[Data items]
(* ===== verification/Recording.v ===== *)
(** * Recording of calls in the generated worker (cava/nightwatch/generator/c/callee.py)

    Compiled with [AVA_RECORD_REPLAY], the generated code of a call appends the CALL and the RET
    command to the log, at most once, and remembers their offsets for every handle among the
    arguments and the result whose annotations ask for it; deallocating a handle marks its calls.
    The annotations of a type are a list: those of the value, of its elements, and so on. *)

From S2P Require Import Prelude Channel HandlePool LogChannel Endpoint Extraction Cava Stub Remote.
Local Open Scope Z_scope.

(** [ava_object_record], [ava_object_depends_on] and [ava_object_explicit_state_functions] of a
    type; a dependency is the name of an argument. *)
Record object_annotation := mk_oa {
  object_record : bool;
  object_depends_on : list string;
  object_explicit_state_extract : Z;
  object_explicit_state_replace : Z
}.
Definition no_object : object_annotation := mk_oa false [] NULL NULL.

(** The variables [__call_log_offset] and [__ret_log_offset], the log and the endpoint. *)
Record rstate := mk_r {
  r_call : Z; r_ret : Z; r_log : command_channel_log; r_endpoint : ava_endpoint
}.
Definition set_r_endpoint (e : ava_endpoint) (st : rstate) : rstate := mk_r (r_call st) (r_ret st) (r_log st) e.

Section generated.
Context `{Channel C}.
(** The channel, the CALL command and the RET command before it is sent. *)
Variables (c : C) (call ret : command).

Definition log_call_command (st : rstate) : res rstate :=
  st ← (if r_call st =? -1 then
          '(off, log) ← command_channel_log_transfer_command (r_log st) (command_channel_get_data_region c call) call;
          Ok (mk_r off (r_ret st) log (r_endpoint st))
        else Ok st);
  _ ← c_assert (negb (r_call st =? -1)) "__call_log_offset != -1";
  Ok st.

Definition log_ret_command (st : rstate) : res rstate :=
  st ← (if r_ret st =? -1 then
          '(off, log) ← command_channel_log_transfer_command (r_log st) (command_channel_get_data_region c ret) ret;
          Ok (mk_r (r_call st) off log (r_endpoint st))
        else Ok st);
  _ ← c_assert (negb (r_ret st =? -1)) "__ret_log_offset != -1";
  Ok st.

(** [record]: there is no type, or its annotations ask for a record. *)
Definition record_call_metadata (handle : Z) (record : bool) (deps : list Z) (st : rstate) : res rstate :=
  st ← (if record then
          st ← log_call_command st;
          st ← log_ret_command st;
          Ok (set_r_endpoint (ava_add_recorded_call (r_endpoint st) handle (r_call st, r_ret st)) st)
        else Ok st);
  Ok (set_r_endpoint (foldl (λ e d, ava_add_dependency e handle d) (r_endpoint st) deps) st).

Definition assign_record_replay_functions (handle : Z) (o : object_annotation) (st : rstate) : rstate :=
  if negb (object_explicit_state_extract o =? NULL) || negb (object_explicit_state_replace o =? NULL) then
    set_r_endpoint (ava_assign_record_replay_functions (r_endpoint st) handle
      (object_explicit_state_extract o) (object_explicit_state_replace o)) st
  else st.

Definition expunge_calls (handle : Z) (st : rstate) : res rstate :=
  '(e, log) ← ava_expunge_recorded_calls (r_endpoint st) (r_log st) handle;
  Ok (mk_r (r_call st) (r_ret st) log e).

(** A handle; [keep] is [not type.deallocates], which the generator evaluates. *)
Definition record_handle (locals : gmap string Z) (o : object_annotation) (keep : bool) (h : Z) (st : rstate)
    : res rstate :=
  if keep then
    record_call_metadata h (object_record o) ((λ x, default 0 (locals !! x)) <$> object_depends_on o)
      (assign_record_replay_functions h o st)
  else expunge_calls h st.

Fixpoint record_value (locals : gmap string Z) (os : list object_annotation) (t : ty) (E : env) (m : mem)
    (v : Z) (st : rstate) : res rstate :=
  let o := nth 0 os no_object in
  match t with
  | TVal _ _ _ transfer deallocates =>
      k ← eval E transfer;
      if k =? NW_HANDLE then record_handle locals o (is_false deallocates) v st else Ok st
  | TPtr transfer buffer deallocates el =>
      k ← eval E transfer;
      if negb (k =? NW_BUFFER) then
        if k =? NW_HANDLE then record_handle locals o (is_false deallocates) v st else Ok st
      else
        blob ← is_blob E false el;
        if (blob : bool) then Ok st
        else if v =? NULL then Ok st
        else
          n ← eval E buffer;
          if u64 n =? 0 then Ok st
          else
            l ← object m v;
            vs ← elems_of el (u64 n) l;
            '(_, st) ← mapS (λ i x st,
              st ← record_value locals (drop 1 os) el (at_index i (Some (view_of el x m)) E) m x st;
              Ok (tt, st)) 0 vs st;
            Ok st
  end.

(** The annotations of a function: of the call, of its arguments and of its result. *)
Record function_annotation := mk_fa {
  fa_call_record : bool;
  arg_objects : string → list object_annotation;
  ret_objects : list object_annotation
}.

(** The code between the conversion of the results and the sending of the reply; [rv] is the
    result of the library. *)
Definition record_metadata (f : func) (fa : function_annotation) (order : list argument)
    (locals : gmap string Z) (m : mem) (rv : Z) (log : command_channel_log) (e : ava_endpoint)
    : res (command_channel_log * ava_endpoint) :=
  let E := arg_env order locals m false in
  st ← foldM (λ a st,
         v ← arg_value locals a;
         record_value locals (arg_objects fa (a_name a)) (a_type a) E m v st) order (mk_r (-1) (-1) log e);
  st ← match f_ret f with
       | Some t => record_value locals (ret_objects fa) t E m rv st
       | None => Ok st
       end;
  st ← (if fa_call_record fa then record_call_metadata NULL true [] st else Ok st);
  Ok (r_log st, r_endpoint st).

End generated.

(** ** The objects that a call is recorded for *)

(** A handle, its annotations, and whether it is kept. *)
Abbreviation recorded_object := (object_annotation * bool * Z)%type.

Fixpoint objects_of (os : list object_annotation) (t : ty) (E : env) (m : mem) (v : Z) : res (list recorded_object) :=
  let o := nth 0 os no_object in
  match t with
  | TVal _ _ _ transfer deallocates =>
      k ← eval E transfer;
      Ok (if k =? NW_HANDLE then [(o, is_false deallocates, v)] else [])
  | TPtr transfer buffer deallocates el =>
      k ← eval E transfer;
      if negb (k =? NW_BUFFER) then Ok (if k =? NW_HANDLE then [(o, is_false deallocates, v)] else [])
      else
        blob ← is_blob E false el;
        if (blob : bool) then Ok []
        else if v =? NULL then Ok []
        else
          n ← eval E buffer;
          if u64 n =? 0 then Ok []
          else
            l ← object m v;
            vs ← elems_of el (u64 n) l;
            '(ls, _) ← mapS (λ i x (_ : unit),
              l ← objects_of (drop 1 os) el (at_index i (Some (view_of el x m)) E) m x; Ok (l, tt)) 0 vs tt;
            Ok (concat ls)
  end.

Fixpoint argument_objects (fa : function_annotation) (locals : gmap string Z) (E : env) (m : mem) (l : list argument)
    : res (list recorded_object) :=
  match l with
  | [] => Ok []
  | a :: l =>
      v ← arg_value locals a;
      os ← objects_of (arg_objects fa (a_name a)) (a_type a) E m v;
      os' ← argument_objects fa locals E m l;
      Ok (os ++ os')
  end.

(** The call itself is recorded for the object NULL. *)
Definition call_objects (f : func) (fa : function_annotation) (order : list argument) (locals : gmap string Z)
    (m : mem) (rv : Z) : res (list recorded_object) :=
  let E := arg_env order locals m false in
  os ← argument_objects fa locals E m order;
  os' ← match f_ret f with Some t => objects_of (ret_objects fa) t E m rv | None => Ok [] end;
  Ok (os ++ os' ++ if fa_call_record fa then [(mk_oa true [] NULL NULL, true, NULL)] else []).

Section objects.
Context `{Channel C}.
Variables (c : C) (call ret : command).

__Aim of the exercise__.
Print all the data exactly.

__Written answer__.
(* ===== verification/Recording.v ===== *)
(** * Recording of calls in the generated worker (cava/nightwatch/generator/c/callee.py)

    Compiled with [AVA_RECORD_REPLAY], the generated code of a call appends the CALL and the RET
    command to the log, at most once, and remembers their offsets for every handle among the
    arguments and the result whose annotations ask for it; deallocating a handle marks its calls.
    The annotations of a type are a list: those of the value, of its elements, and so on. *)

From S2P Require Import Prelude Channel HandlePool LogChannel Endpoint Extraction Cava Stub Remote.
Local Open Scope Z_scope.

(** [ava_object_record], [ava_object_depends_on] and [ava_object_explicit_state_functions] of a
    type; a dependency is the name of an argument. *)
Record object_annotation := mk_oa {
  object_record : bool;
  object_depends_on : list string;
  object_explicit_state_extract : Z;
  object_explicit_state_replace : Z
}.
Definition no_object : object_annotation := mk_oa false [] NULL NULL.

(** The variables [__call_log_offset] and [__ret_log_offset], the log and the endpoint. *)
Record rstate := mk_r {
  r_call : Z; r_ret : Z; r_log : command_channel_log; r_endpoint : ava_endpoint
}.
Definition set_r_endpoint (e : ava_endpoint) (st : rstate) : rstate := mk_r (r_call st) (r_ret st) (r_log st) e.

Section generated.
Context `{Channel C}.
(** The channel, the CALL command and the RET command before it is sent. *)
Variables (c : C) (call ret : command).

Definition log_call_command (st : rstate) : res rstate :=
  st ← (if r_call st =? -1 then
          '(off, log) ← command_channel_log_transfer_command (r_log st) (command_channel_get_data_region c call) call;
          Ok (mk_r off (r_ret st) log (r_endpoint st))
        else Ok st);
  _ ← c_assert (negb (r_call st =? -1)) "__call_log_offset != -1";
  Ok st.

Definition log_ret_command (st : rstate) : res rstate :=
  st ← (if r_ret st =? -1 then
          '(off, log) ← command_channel_log_transfer_command (r_log st) (command_channel_get_data_region c ret) ret;
          Ok (mk_r (r_call st) off log (r_endpoint st))
        else Ok st);
  _ ← c_assert (negb (r_ret st =? -1)) "__ret_log_offset != -1";
  Ok st.

(** [record]: there is no type, or its annotations ask for a record. *)
Definition record_call_metadata (handle : Z) (record : bool) (deps : list Z) (st : rstate) : res rstate :=
  st ← (if record then
          st ← log_call_command st;
          st ← log_ret_command st;
          Ok (set_r_endpoint (ava_add_recorded_call (r_endpoint st) handle (r_call st, r_ret st)) st)
        else Ok st);
  Ok (set_r_endpoint (foldl (λ e d, ava_add_dependency e handle d) (r_endpoint st) deps) st).

Definition assign_record_replay_functions (handle : Z) (o : object_annotation) (st : rstate) : rstate :=
  if negb (object_explicit_state_extract o =? NULL) || negb (object_explicit_state_replace o =? NULL) then
    set_r_endpoint (ava_assign_record_replay_functions (r_endpoint st) handle
      (object_explicit_state_extract o) (object_explicit_state_replace o)) st
  else st.

Definition expunge_calls (handle : Z) (st : rstate) : res rstate :=
  '(e, log) ← ava_expunge_recorded_calls (r_endpoint st) (r_log st) handle;
  Ok (mk_r (r_call st) (r_ret st) log e).

(** A handle; [keep] is [not type.deallocates], which the generator evaluates. *)
Definition record_handle (locals : gmap string Z) (o : object_annotation) (keep : bool) (h : Z) (st : rstate)
    : res rstate :=
  if keep then
    record_call_metadata h (object_record o) ((λ x, default 0 (locals !! x)) <$> object_depends_on o)
      (assign_record_replay_functions h o st)
  else expunge_calls h st.

Fixpoint record_value (locals : gmap string Z) (os : list object_annotation) (t : ty) (E : env) (m : mem)
    (v : Z) (st : rstate) : res rstate :=
  let o := nth 0 os no_object in
  match t with
  | TVal _ _ _ transfer deallocates =>
      k ← eval E transfer;
      if k =? NW_HANDLE then record_handle locals o (is_false deallocates) v st else Ok st
  | TPtr transfer buffer deallocates el =>
      k ← eval E transfer;
      if negb (k =? NW_BUFFER) then
        if k =? NW_HANDLE then record_handle locals o (is_false deallocates) v st else Ok st
      else
        blob ← is_blob E false el;
        if (blob : bool) then Ok st
        else if v =? NULL then Ok st
        else
          n ← eval E buffer;
          if u64 n =? 0 then Ok st
          else
            l ← object m v;
            vs ← elems_of el (u64 n) l;
            '(_, st) ← mapS (λ i x st,
              st ← record_value locals (drop 1 os) el (at_index i (Some (view_of el x m)) E) m x st;
              Ok (tt, st)) 0 vs st;
            Ok st
  end.

(** The annotations of a function: of the call, of its arguments and of its result. *)
Record function_annotation := mk_fa {
  fa_call_record : bool;
  arg_objects : string → list object_annotation;
  ret_objects : list object_annotation
}.

(** The code between the conversion of the results and the sending of the reply; [rv] is the
    result of the library. *)
Definition record_metadata (f : func) (fa : function_annotation) (order : list argument)
    (locals : gmap string Z) (m : mem) (rv : Z) (log : command_channel_log) (e : ava_endpoint)
    : res (command_channel_log * ava_endpoint) :=
  let E := arg_env order locals m false in
  st ← foldM (λ a st,
         v ← arg_value locals a;
         record_value locals (arg_objects fa (a_name a)) (a_type a) E m v st) order (mk_r (-1) (-1) log e);
  st ← match f_ret f with
       | Some t => record_value locals (ret_objects fa) t E m rv st
       | None => Ok st
       end;
  st ← (if fa_call_record fa then record_call_metadata NULL true [] st else Ok st);
  Ok (r_log st, r_endpoint st).

End generated.

(** ** The objects that a call is recorded for *)

(** A handle, its annotations, and whether it is kept. *)
Abbreviation recorded_object := (object_annotation * bool * Z)%type.

Fixpoint objects_of (os : list object_annotation) (t : ty) (E : env) (m : mem) (v : Z) : res (list recorded_object) :=
  let o := nth 0 os no_object in
  match t with
  | TVal _ _ _ transfer deallocates =>
      k ← eval E transfer;
      Ok (if k =? NW_HANDLE then [(o, is_false deallocates, v)] else [])
  | TPtr transfer buffer deallocates el =>
      k ← eval E transfer;
      if negb (k =? NW_BUFFER) then Ok (if k =? NW_HANDLE then [(o, is_false deallocates, v)] else [])
      else
        blob ← is_blob E false el;
        if (blob : bool) then Ok []
        else if v =? NULL then Ok []
        else
          n ← eval E buffer;
          if u64 n =? 0 then Ok []
          else
            l ← object m v;
            vs ← elems_of el (u64 n) l;
            '(ls, _) ← mapS (λ i x (_ : unit),
              l ← objects_of (drop 1 os) el (at_index i (Some (view_of el x m)) E) m x; Ok (l, tt)) 0 vs tt;
            Ok (concat ls)
  end.

Fixpoint argument_objects (fa : function_annotation) (locals : gmap string Z) (E : env) (m : mem) (l : list argument)
    : res (list recorded_object) :=
  match l with
  | [] => Ok []
  | a :: l =>
      v ← arg_value locals a;
      os ← objects_of (arg_objects fa (a_name a)) (a_type a) E m v;
      os' ← argument_objects fa locals E m l;
      Ok (os ++ os')
  end.

(** The call itself is recorded for the object NULL. *)
Definition call_objects (f : func) (fa : function_annotation) (order : list argument) (locals : gmap string Z)
    (m : mem) (rv : Z) : res (list recorded_object) :=
  let E := arg_env order locals m false in
  os ← argument_objects fa locals E m order;
  os' ← match f_ret f with Some t => objects_of (ret_objects fa) t E m rv | None => Ok [] end;
  Ok (os ++ os' ++ if fa_call_record fa then [(mk_oa true [] NULL NULL, true, NULL)] else []).

Section objects.
Context `{Channel C}.
Variables (c : C) (call ret : command).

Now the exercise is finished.